In other notable references, which were not picked in the top ten but deserve an honourable mention are; 
  1. Arun Kumar Agrawal v. National Insurance Company where the Court expressed its concern on lack of appropriate respect and regard given the the house-wives, which according to the Court form the basic fulcrum of an evolved social order; 
  2. The decision in Preeti Gupta v. State of Jharkhand where the Court ruefully noted the blatant abuse of anti-dowry laws as a means to harass the in-laws of the husband; 
  3. Changing with the changing times, the Court in Central Electricity Regulatory Commission v. National Hydroelectic Power Corporation Ltd. adopted email service of notices as an additional medium of serving the parties by traditional methods of service; 
  4. The decision in  Mahanadi Coal Fields Ltd. v. Mathias Oram where the Court wrote extensively over the issues of development in the context of those displaced from their habitat to make way for development of others;
  5. Setting aside Amrinder Singh's expulsion from the Legislative Assembly wherein a Constitutional Bench declared that such actions were contrary to "the basic objectives of a parliamentary democracy";
  6. Declaring that while "a Governor cannot be removed on the ground that he is out of sync with the policies and ideologies of the Union Government or the party in power at the Centre", nonetheless the Constitutional Bench in B.P. Singhal v. Union of India "the Governor holds office during the pleasure of the President" and "the President can remove the Governor from office at any time without assigning any reason and without giving any opportunity to show cause";
  7. The decision in the hotly contested Ambani brothers case in where the Court invoked the doctrine of public trust to give overriding mandate to the executive over private agreements;
  8. Exoneration of Khushboo from charged of obscenity having openly spoken about sexual beliefs. The Court specifically observed that "an expression of opinion in favour of non-dogmatic and non-conventional morality has to be tolerated as the same cannot be a ground to penalise the author";
  9. The conviction of Manu Sharma wherein the Court reflected upon the need of controlled reporting by the press and disassociating itself from indulging in 'trial by media';
  10. Disassociating the right of the State Governments to challenge decisions of CBI investigated matters and thus providing relief to Lalu Prasad Yadav on a technical point of law.  

2 comments:

Dr. Sudha Jain, Advocate said...

Bravo!Your Blog is seems to be written for common reader, who could not spare themselve to know about devlopment of Legal field in length.

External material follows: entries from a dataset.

(* ===== verification/IndexDemo.v ===== *)
(** * The index over files that fail by plan: witnesses, and runs in which compaction loses addresses. *)
From S2P Require Import Prelude Run Base Crypto Armor Storage StorageProofs Index IndexTree IndexProofs IndexSpec IndexSafe.

(** ** Files in memory *)

Abbreviation mem_map := (AssocMap.amap Eid bytes).
Abbreviation tab_map := (AssocMap.amap Eid Tab).

(** Of a list without an id twice the first match is the only one. *)
Fixpoint del_first (i : Eid) (l : list (Eid * bytes)) : list (Eid * bytes) :=
  match l with [] => [] | (j, a) :: l => if j =? i then l else (j, a) :: del_first i l end.
Lemma del_first_ok i l : NoDup l.*1 → del_first i l = assoc_del i l.
Proof.
  induction l as [|[j a] l IH]; [done|]. cbn [fmap list_fmap fst del_first]. intros [Hni Hnd]%NoDup_cons.
  unfold assoc_del in *. rewrite filter_cons. cbn [fst]. destruct (Z.eqb_spec j i) as [->|Hne].
  - rewrite decide_False by (intros H; by apply H). symmetry. apply filter_keep, Forall_forall. intros [k b] Hin Heq. cbn in Heq. subst k.
    apply Hni. apply list_elem_of_fmap. by exists (i, b).
  - rewrite decide_True by done. by rewrite IH.
Qed.
Lemma del_first_nodup i (m : mem_map) : NoDup (del_first i (AssocMap.am_list m)).*1.
Proof. rewrite del_first_ok by apply AssocMap.am_nodup. apply NoDup_assoc_filter, AssocMap.am_nodup. Qed.
#[export] Instance quick_ops : LinkedMapOps Eid bytes mem_map := {|
  lm_entries := AssocMap.am_list;
  lm_new := AssocMap.AMap _ _ [] (NoDup_nil_2);
  lm_insert k v m := lm_insert k v m;
  lm_or_insert k v m := lm_or_insert k v m;
  lm_get_refresh k m := lm_get_refresh k m;
  lm_remove k m := (assoc k (AssocMap.am_list m), AssocMap.AMap _ _ (del_first k (AssocMap.am_list m)) (del_first_nodup k m));
  lm_pop_front m := lm_pop_front m;
  lm_retain f m := lm_retain f m
|}.
#[export] Instance quick_laws : LinkedMap Eid bytes mem_map.
Proof. split; try done; [apply AssocMap.am_nodup|]. intros k m. apply del_first_ok, AssocMap.am_nodup. Qed.

(** What becomes of the next call: it works, fails with nothing done, or the machine stops. *)
Inductive Fate : Set := Works | Fails | Stops.
#[export] Instance Fate_eq_dec : EqDecision Fate.
Proof. solve_decision. Defined.

Record Files := mkFiles {
  f_lsmts : gmap Eid Lsmt; f_memtabs : gmap Eid (MemTab mem_map); f_tabs : gmap Eid Tab; plan : list Fate
}.
Definition store (f : Files) (k : IKind) : gmap Eid (IItem mem_map k) :=
  match k with KLsmt => f_lsmts f | KMemTab => f_memtabs f | KTab => f_tabs f end.
Definition set_store (k : IKind) : gmap Eid (IItem mem_map k) → Files → Files :=
  match k with
  | KLsmt => λ m f, mkFiles m (f_memtabs f) (f_tabs f) (plan f)
  | KMemTab => λ m f, mkFiles (f_lsmts f) m (f_tabs f) (plan f)
  | KTab => λ m f, mkFiles (f_lsmts f) (f_memtabs f) m (plan f)
  end.
Definition next_fate (f : Files) : Fate := default Works (head (plan f)).
Definition tick (f : Files) : Files := mkFiles (f_lsmts f) (f_memtabs f) (f_tabs f) (tail (plan f)).
Definition all_work (f : Files) : Prop := Forall (eq Works) (plan f).

(** A call with its fate. *)
Definition fated {A} (a : A) (g : Files → Files) (e : Error) : run Files A := λ f,
  match next_fate f with
  | Works => (Some (Ok a), g (tick f))
  | Fails => (Some (Err e), tick f)
  | Stops => (None, tick f)
  end.

#[export] Instance files_accessor : Accessor Files (IItem mem_map) := {|
  acc_set_crypto_ctx _ _ _ := mret ();
  acc_load k i := λ f,
    match next_fate f with
    | Works => (Some (ok_or NotFound (store f k !! i)), tick f)
    | Fails => (Some (Err Io), tick f)
    | Stops => (None, tick f)
    end;
  acc_save k c := λ f,
    if U64 <=? item_seq c + 1 then (Some Panic, f)
    else match next_fate f with
    | Works => (Some (Ok (next_item c, Ok ())), set_store k (<[item_id c := stored_of mem_map k (next_item c)]> (store f k)) (tick f))
    | Fails => (Some (Ok (set_item (item_seq c + 1) (item_arm c) c, Err Io)), tick f)
    | Stops => (None, tick f)
    end;
  acc_remove k i := fated () (λ f, set_store k (delete i (store f k)) f) Io
|}.

Lemma store_tick f k : store (tick f) k = store f k.
Proof. by destruct k. Qed.
Lemma store_set f k m : store (set_store k m f) k = m.
Proof. by destruct k. Qed.
Lemma store_set_ne f k k' m : k' ≠ k → store (set_store k m f) k' = store f k'.
Proof. by destruct k, k'. Qed.
Lemma plan_set f k m : plan (set_store k m f) = plan f.
Proof. by destruct k. Qed.
Lemma work_tick f : all_work f → all_work (tick f).
Proof. unfold all_work. cbn. destruct (plan f); [done|]. by intros [_ ?]%Forall_cons. Qed.
Lemma work_fate f : all_work f → next_fate f = Works.
Proof. unfold all_work, next_fate. destruct (plan f); [done|]. by intros [<- _]%Forall_cons. Qed.
Lemma work_set f k m : all_work f → all_work (set_store k m f).
Proof. unfold all_work. by rewrite plan_set. Qed.

#[export] Program Instance files_laws : AccessorLaws Files (IItem mem_map) (stored_of mem_map) := {|
  held := store; copies f k i c := store f k !! i = Some c; working := all_work
|}.
Next Obligation.
  intros k i f. unfold spec. cbn. destruct (next_fate f) eqn:Hf.
  - destruct (store f k !! i) eqn:Hs; cbn; [split; [by left|]; split; [done|]|split; [by left|]];
      (split; [intros; apply store_tick|apply work_tick]).
  - assert (¬ all_work f) by (intros Hw%work_fate; congruence).
    split; [by right|]. split; [intros; apply store_tick|apply work_tick].
  - assert (¬ all_work f) by (intros Hw%work_fate; congruence).
    split; [done|]. split; [intros; apply store_tick|apply work_tick].
Qed.
Next Obligation.
  intros k i f k' i' c. cbn. destruct (next_fate f); cbn; by rewrite store_tick.
Qed.
Next Obligation.
  intros k c f _. unfold spec. cbn. destruct (U64 <=? item_seq c + 1) eqn:Hu; zify_b.
  { split; [by right|]. split; [by split|]. by left. }
  destruct (next_fate f) eqn:Hf; cbn.
  - split; [split|split; [done|by rewrite store_set, lookup_insert_eq]].
    + intros k' i' Hne. destruct (decide (k' = k)) as [->|].
      * rewrite store_set, lookup_insert_ne; [done|]. by destruct Hne.
      * by rewrite store_set_ne, store_tick.
    + intros Hw. by apply work_set, work_tick.
  - assert (¬ all_work f) by (intros Hw%work_fate; congruence).
    split; [split; [intros; by rewrite store_tick|apply work_tick]|]. split; [done|]. split; [done|]. left. by rewrite store_tick.
  - assert (¬ all_work f) by (intros Hw%work_fate; congruence).
    split; [by left|]. split; [split; [intros; by rewrite store_tick|apply work_tick]|]. left. by rewrite store_tick.
Qed.
Next Obligation.
  intros k c d f f' r. cbn. destruct (U64 <=? item_seq c + 1); [done|].
  destruct (next_fate f); intros [= <- <- <-]; unfold next_item; eauto.
Qed.
Next Obligation.
  intros k c f P Hall Hc k' i d. cbn. destruct (U64 <=? item_seq c + 1); cbn; [apply Hall|].
  destruct (next_fate f); cbn; rewrite ?store_tick; [|apply Hall..].
  destruct (decide (k' = k)) as [->|Hne]; [|rewrite store_set_ne, store_tick by done; apply Hall].
  rewrite store_set. intros [[_ <-]|[_ Hd]]%lookup_insert_Some; [done|]. by eapply Hall.
Qed.
Next Obligation.
  intros k i f. unfold spec. cbn. unfold fated. destruct (next_fate f) eqn:Hf.
  - split; [split|by rewrite store_set, lookup_delete_eq].
    + intros k' i' Hne. destruct (decide (k' = k)) as [->|].
      * rewrite store_set, lookup_delete_ne, store_tick; [done|]. by destruct Hne.
      * by rewrite store_set_ne, store_tick.
    + intros Hw. by apply work_set, work_tick.
  - assert (¬ all_work f) by (intros Hw%work_fate; congruence).
    split; [|done]. split; [intros; by rewrite store_tick|apply work_tick].
  - assert (¬ all_work f) by (intros Hw%work_fate; congruence).
    split; [|done]. split; [intros; by rewrite store_tick|apply work_tick].
Qed.
Next Obligation.
  intros k i f k' i' c. cbn. unfold fated. destruct (next_fate f); cbn; rewrite ?store_tick; [|done..].
  destruct (decide (k' = k)) as [->|Hne].
  - rewrite store_set. by intros [_ ?]%lookup_delete_Some.
  - by rewrite store_set_ne, store_tick.
Qed.

(** Ids in sequence. *)
#[export] Instance count_ids : EidSource Z := λ g, (g, g + 1).
#[export] Program Instance count_ids_laws : EidSourceLaws Z := {| spent g i := i < g |}.
Next Obligation. intros g. cbn. lia. Qed.
Next Obligation. intros g i. cbn. lia. Qed.

(** ** Witnesses *)

Abbreviation Demo := (Index.St Files Z mem_map tab_map).
Definition manager : Index.IndexMgr mem_map tab_map := blank 1 2.
(** A new index over empty files; ids for tabs are from 10 on. *)
Definition started (p : list Fate) : Demo := Index.mkSt (mkFiles ∅ ∅ ∅ p) 10 manager.
Definition opened : Demo := (Index.init (started [])).2.

Lemma opened_index : index_ok 1 opened ∧ represents opened ∅.
Proof.
  pose proof (init_empty (started []) 1 2 (Forall_nil_2 _) (λ _, lookup_empty _) (lookup_empty _) (lookup_empty _) eq_refl) as Hi.
  eapply spec_value in Hi; [exact Hi|]. by vm_compute.
Qed.

(** *** An index that has grown *)

(** Ids from [b] on, [d] apart, with the address [f] gives each. *)
Definition row (b d n : Z) (f : Eid → bytes) : list TabItem := (λ k, let i := b + d * k in (i, f i)) <$> seqZ 0 n.
Definition tab (i : Eid) (l : list TabItem) : Tab := mkTab i 1 Arm.Right l.
Definition info (t : Tab) : TabInfo := match TabInfo.new t with Ok ti => ti | _ => TabInfo.mkInfo 0 0 0 0 end.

In mu opinion ,It is good to say that 10 is superior but in the eye of Law ,the dispensing of justice system should be like that each as well all the Judgement are trasprent judgement/ seems to be judgement.

Be continue , I personally appreciate your approach in this path.

Dr.Sudha Jain, Advocate & Family Counsellor, New Delhi.

Jhuma said...

The ten selections are very appropriate and hence commendable. It covers diverse spheres through which the conscience of the Supreme Court has travelled in the interest of a better society to be enjoyed by all. Thanks for the effort taken for selecting the cases.

Shakya Sen, Advocate, High Court, Kolkata.